The Behavior of Systox-isomers in Bean and Citrus Plants1

Abstract

The comparative behavior of radiotracer preparations of the thiono- and thiol-isomers of Systox was investigated in bean and lemon plants. The isomers are readily absorbed by the roots and stems of lemon seedlings and translocated to the leaves in amounts toxic to the citrus red mite and greenhouse thrips. The translocated materials concentrate most strongly in the peripheral growing areas of the upper leaves, and the systemic behavior closely resembles that of schradan. Following topical application of the thiol-isomer to the stems of bean and lemon plants, radio-activity accumulated in the upper leaves from 5 to 10 times as fast as it did following the application of the thiono-isomer. Studies of the quantitative metabolism of the Systox-isomers in bean and lemon leaves by paper chromatography indicated a rapid metabolism of both isomers. In the bean plants 80 to 90% of the total radioactivity in the leaves was in metabolized forms within 24 hrs.
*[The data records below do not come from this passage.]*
(** * manta-muskie: request throttle and checked stream

    A shallow embedding of [lib/throttle.js] (the request throttle) and
    [lib/check_stream.js] (the digest / size / idle guard around a byte
    stream), with the properties of their specification.

    Conventions of the embedding.
    - JavaScript numbers that hold counts (bytes, queue lengths, request
      counters, nanoseconds) are integers of [Z] or [nat]; numbers that hold
      rates and durations in seconds are exact rationals of [Q].  Rounding of
      IEEE doubles is not modelled.
    - Mutation of [this]/[self] is explicit state passing: a method takes the
      object and returns the updated object.
    - Everything a method does to the outside (DTrace probes, continuations
      called, events delivered to listeners) is returned as a list of effects
      in program order.
    - Reads of the clock are inputs: every [process.hrtime()] of a method is an
      argument of its model. *)

From Stdlib Require Import ZArith QArith Lia List.
From stdpp Require Import base gmap strings list.
Import ListNotations.
Local Open Scope Z_scope.

(** Strict comparison of two JavaScript numbers, [x < y]. *)
Definition Qlt_bool (x y : Q) : bool := negb (Qle_bool y x).

(** ** Errors *)

(** Modelled from the spec: [lib/errors.js], which both modules load for
    its error classes, is not among the sources at hand.  The two classes
    they construct are taken from the calls ([new ThrottledError()],
    [new MaxSizeExceededError(self.maxBytes)]) and from the error taxonomy of
    the specification; only their identity matters here. *)
Inductive Error : Type :=
| ThrottledError
| MaxSizeExceededError (maxBytes : Z).

(** ** High-resolution time *)
Module HrTime.

(** A reading of [process.hrtime()]: the array [[seconds, nanoseconds]]. *)
Definition hrtime : Type := Z * Z.

Definition NS_PER_SEC : Z := 10 ^ 9.

Definition wf (t : hrtime) : Prop := 0 <= t.1 /\ 0 <= t.2 < NS_PER_SEC.

(** [process.hrtime(prev)] at clock reading [now]: the difference to an
    earlier reading, again as [[seconds, nanoseconds]] with the nanoseconds
    borrowed into the range of one second. *)
Definition since (now prev : hrtime) : hrtime :=
  let sec := now.1 - prev.1 in
  let nsec := now.2 - prev.2 in
  if nsec <? 0 then (sec - 1, nsec + NS_PER_SEC) else (sec, nsec).

(** [jsprim.hrtimeDiff(a, b)]: the same difference, computed by jsprim (which
    also asserts that [a] is not before [b]; readings of the monotonic clock
    satisfy that). *)
Definition hrtimeDiff (a b : hrtime) : hrtime :=
  if b.2 <=? a.2 then (a.1 - b.1, a.2 - b.2)
  else (a.1 - b.1 - 1, NS_PER_SEC - (b.2 - a.2)).

(** The whole duration a difference stands for, in nanoseconds and in
    seconds. *)
Definition to_ns (d : hrtime) : Z := d.1 * NS_PER_SEC + d.2.
Definition total_seconds (d : hrtime) : Q := inject_Z (to_ns d) / inject_Z NS_PER_SEC.

(** [x / Math.pow(10, 9)] *)
Definition div_1e9 (x : Z) : Q := inject_Z x / inject_Z NS_PER_SEC.

End HrTime.

(** ** The work queue behind the throttle *)
Module WorkQueue.

(** The work item [wait] pushes: [function (cb) { next(); cb(); }], a closure
    over the request's [next] continuation, which is all that tells two work
    items apart. *)
Record Task : Type := mkTask { task_next : nat }.

Record Entry : Type := mkEntry { id : nat; task : Task }.

(** Modelled from the spec: [vasync.queue], the queue created in the
    [Throttle] constructor ([lib/throttle.js] line 188), comes from the
    vasync package and its source is not part of this repository.  The
    fields are the ones [throttle.js] reads ([queued],
    [npending], [length()]) and the behaviour is the AdmissionQueue of the
    specification: [submit] starts the item when fewer than [concurrency]
    items are running and appends it to the waiting sequence otherwise; the
    completion of a running item starts the oldest waiting item.  With
    vasync's names, [pending] holds the items being processed and [queued]
    the items waiting.  "Begin running" moves the item to [pending]; the
    work function itself is called by the scheduler in a later turn (see
    [Throttle.runWorker]).  [started] is history kept for the proofs: the
    ids in the order in which they began running. *)
Record t : Type := mk {
  concurrency : Z;
  pending : list Entry;
  queued : list Entry;
  nextid : nat;
  started : list nat
}.

(** Modelled from the spec: [vasync.queue(worker, concurrency)], the empty
    queue. *)
Definition create (concurrency : Z) : t :=
  {| concurrency := concurrency; pending := []; queued := []; nextid := 0; started := [] |}.

(** Modelled from the spec: [queue.npending], the count of items being
    processed ([runningCount]). *)
Definition npending (q : t) : nat := List.length (pending q).

(** Modelled from the spec: [queue.length()], items being processed plus
    items waiting. *)
Definition length (q : t) : nat := (npending q + List.length (queued q))%nat.

(** Modelled from the spec: an item begins running. *)
Definition start (e : Entry) (q : t) : t :=
  {| concurrency := concurrency q;
     pending := pending q ++ [e];
     queued := queued q;
     nextid := nextid q;
     started := started q ++ [id e] |}.

(** Modelled from the spec: [queue.push(task)], the AdmissionQueue's
    [submit]: the item begins running if fewer than [concurrency] items run,
    and is appended to the waiting sequence otherwise. *)
Definition push (w : Task) (q : t) : t :=
  let e := mkEntry (S (nextid q)) w in
  let q := {| concurrency := concurrency q; pending := pending q; queued := queued q;
              nextid := S (nextid q); started := started q |} in
  if Z.of_nat (npending q) <? concurrency q then start e q
  else {| concurrency := concurrency q; pending := pending q; queued := queued q ++ [e];
          nextid := nextid q; started := started q |}.

Definition is_pending (i : nat) (q : t) : bool :=
  existsb (fun e => Nat.eqb (id e) i) (pending q).

Definition find_pending (i : nat) (q : t) : option Entry :=
  List.find (fun e => Nat.eqb (id e) i) (pending q).

(** Modelled from the spec: the completion callback of the running item
    [i].  The item leaves [pending] and, when items wait, the oldest of them
    begins running.  Completing an item that is not running does nothing. *)
Definition complete (i : nat) (q : t) : t :=
  if is_pending i q then
    let q := {| concurrency := concurrency q;
                pending := List.filter (fun e => negb (Nat.eqb (id e) i)) (pending q);
                queued := queued q; nextid := nextid q; started := started q |} in
    match queued q with
    | [] => q
    | e :: rest =>
        start e {| concurrency := concurrency q; pending := pending q; queued := rest;
                   nextid := nextid q; started := started q |}
    end
  else q.

(** A pattern of submissions and completions. *)
Inductive Op : Type :=
| Submit (w : Task)
| Complete (i : nat).

Definition apply (o : Op) (q : t) : t :=
  match o with
  | Submit w => push w q
  | Complete i => complete i q
  end.

Definition run (ops : list Op) (q : t) : t := fold_left (fun q o => apply o q) ops q.

(** What every queue built by submissions and completions satisfies: no
    more than [concurrency] items run; items wait only while all slots are
    taken; the items started so far, followed by the waiting ones, are all
    the items in the order they were submitted; a running item was started,
    and runs once. *)
Record Inv (q : t) : Prop := mkInv {
  inv_bound : Z.of_nat (npending q) <= concurrency q;
  inv_full : queued q <> [] -> Z.of_nat (npending q) = concurrency q;
  inv_order : started q ++ map id (queued q) = seq 1 (nextid q);
  inv_running : incl (map id (pending q)) (started q);
  inv_nodup : NoDup (map id (pending q))
}.

End WorkQueue.

(** ** The throttle, [lib/throttle.js] *)
Module Throttle.
Import HrTime.

(** The [options] of [createThrottle]. *)
Record Options : Type := mkOptions {
  opt_enabled : bool;
  opt_concurrency : Z;
  opt_requestRateCapacity : Q;
  opt_rateCheckInterval : Q;
  opt_queueTolerance : Z
}.

(** The state of a [Throttle] object (log and probe handles left out). *)
Record Throttle : Type := mkThrottle {
  enabled : bool;
  concurrency : Z;
  requestRateCapacity : Q;
  rateCheckInterval : Q;
  queueTolerance : Z;
  requestQueue : WorkQueue.t;
  lastCheck : hrtime;
  mostRecentRequestRate : Q;
  requestsPerCheckInterval : Z;
  requestsHandled : Z
}.

(** The part of a restify request the throttle touches. *)
Record Request : Type := mkRequest {
  method : string;
  url : string;
  throttleStartTime : option hrtime
}.

(** What the throttle does to the outside: the five DTrace probes with the
    arguments they fire with, and calls of a [next] continuation. *)
Inductive Effect : Type :=
| ProbeRequestRateChecked (rate : Q)
| ProbeRequestReceived (method url : string) (length : nat)
| ProbeRequestThrottled (length : nat) (rate : Q) (url method : string)
| ProbeRequestHandled (method url : string) (latency_ns : Z)
| ProbeQueueStatus (queued npending : nat)
| CallNext (next : nat) (err : option Error).

(** The constructor: the [assert] lines, then the initial state.  [now] is
    the reading of [process.hrtime()] stored in [lastCheck]. *)
Definition createThrottle (options : Options) (now : hrtime) : option Throttle :=
  if (0 <? opt_concurrency options)
     && Qlt_bool 0 (opt_requestRateCapacity options)
     && Qlt_bool 0 (opt_rateCheckInterval options)
     && (0 <? opt_queueTolerance options)
  then Some {| enabled := opt_enabled options;
               concurrency := opt_concurrency options;
               requestRateCapacity := opt_requestRateCapacity options;
               rateCheckInterval := opt_rateCheckInterval options;
               queueTolerance := opt_queueTolerance options;
               requestQueue := WorkQueue.create (opt_concurrency options);
               lastCheck := now;
               mostRecentRequestRate := 0;
               requestsPerCheckInterval := 0;
               requestsHandled := 0 |}
  else None.

Definition set_lastCheck (v : hrtime) (self : Throttle) : Throttle :=
  {| enabled := enabled self; concurrency := concurrency self;
     requestRateCapacity := requestRateCapacity self;
     rateCheckInterval := rateCheckInterval self;
     queueTolerance := queueTolerance self; requestQueue := requestQueue self;
     lastCheck := v; mostRecentRequestRate := mostRecentRequestRate self;
     requestsPerCheckInterval := requestsPerCheckInterval self;
     requestsHandled := requestsHandled self |}.

Definition set_mostRecentRequestRate (v : Q) (self : Throttle) : Throttle :=
  {| enabled := enabled self; concurrency := concurrency self;
     requestRateCapacity := requestRateCapacity self;
     rateCheckInterval := rateCheckInterval self;
     queueTolerance := queueTolerance self; requestQueue := requestQueue self;
     lastCheck := lastCheck self; mostRecentRequestRate := v;
     requestsPerCheckInterval := requestsPerCheckInterval self;
     requestsHandled := requestsHandled self |}.

Definition set_requestsPerCheckInterval (v : Z) (self : Throttle) : Throttle :=
  {| enabled := enabled self; concurrency := concurrency self;
     requestRateCapacity := requestRateCapacity self;
     rateCheckInterval := rateCheckInterval self;
     queueTolerance := queueTolerance self; requestQueue := requestQueue self;
     lastCheck := lastCheck self; mostRecentRequestRate := mostRecentRequestRate self;
     requestsPerCheckInterval := v;
     requestsHandled := requestsHandled self |}.

Definition set_requestQueue (v : WorkQueue.t) (self : Throttle) : Throttle :=
  {| enabled := enabled self; concurrency := concurrency self;
     requestRateCapacity := requestRateCapacity self;
     rateCheckInterval := rateCheckInterval self;
     queueTolerance := queueTolerance self; requestQueue := v;
     lastCheck := lastCheck self; mostRecentRequestRate := mostRecentRequestRate self;
     requestsPerCheckInterval := requestsPerCheckInterval self;
     requestsHandled := requestsHandled self |}.

Definition set_throttleStartTime (v : hrtime) (req : Request) : Request :=
  {| method := method req; url := url req; throttleStartTime := Some v |}.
Metabolism was slightly slower in lemon plants, but 97 to 100% of the total radioactivity was in metabolized forms within 4 days. From the results of 2 independent sets of paper chromatographic studies with entirely different solvents and stationary phases, it appears that a single toxic metabolite comprises about 90% or more of the initial metabolic products for each of the isomers. Contact toxicity studies showed that the thiol-isomer is from 3 to 5 times as toxic as the thiono-isomer to the greenhouse thrips and citrus red mite. The LD100 of the thiono-isomer metabolite to these pests was estimated at about 300 [mu]g/g of leaf, while that of the thiol-isomer metabolite was less than 40 [mu]g/g of leaf. The pure thiono-isomer is of low activity as an inhibitor of fly-brain cholinesterase, but the thiol-isomer is highly active, as are the principal metabolites of both isomers. Radioactive vapors could not be isolated from the leaves of bean or lemon plants topically treated on the stem by the tracer isomers of Systox.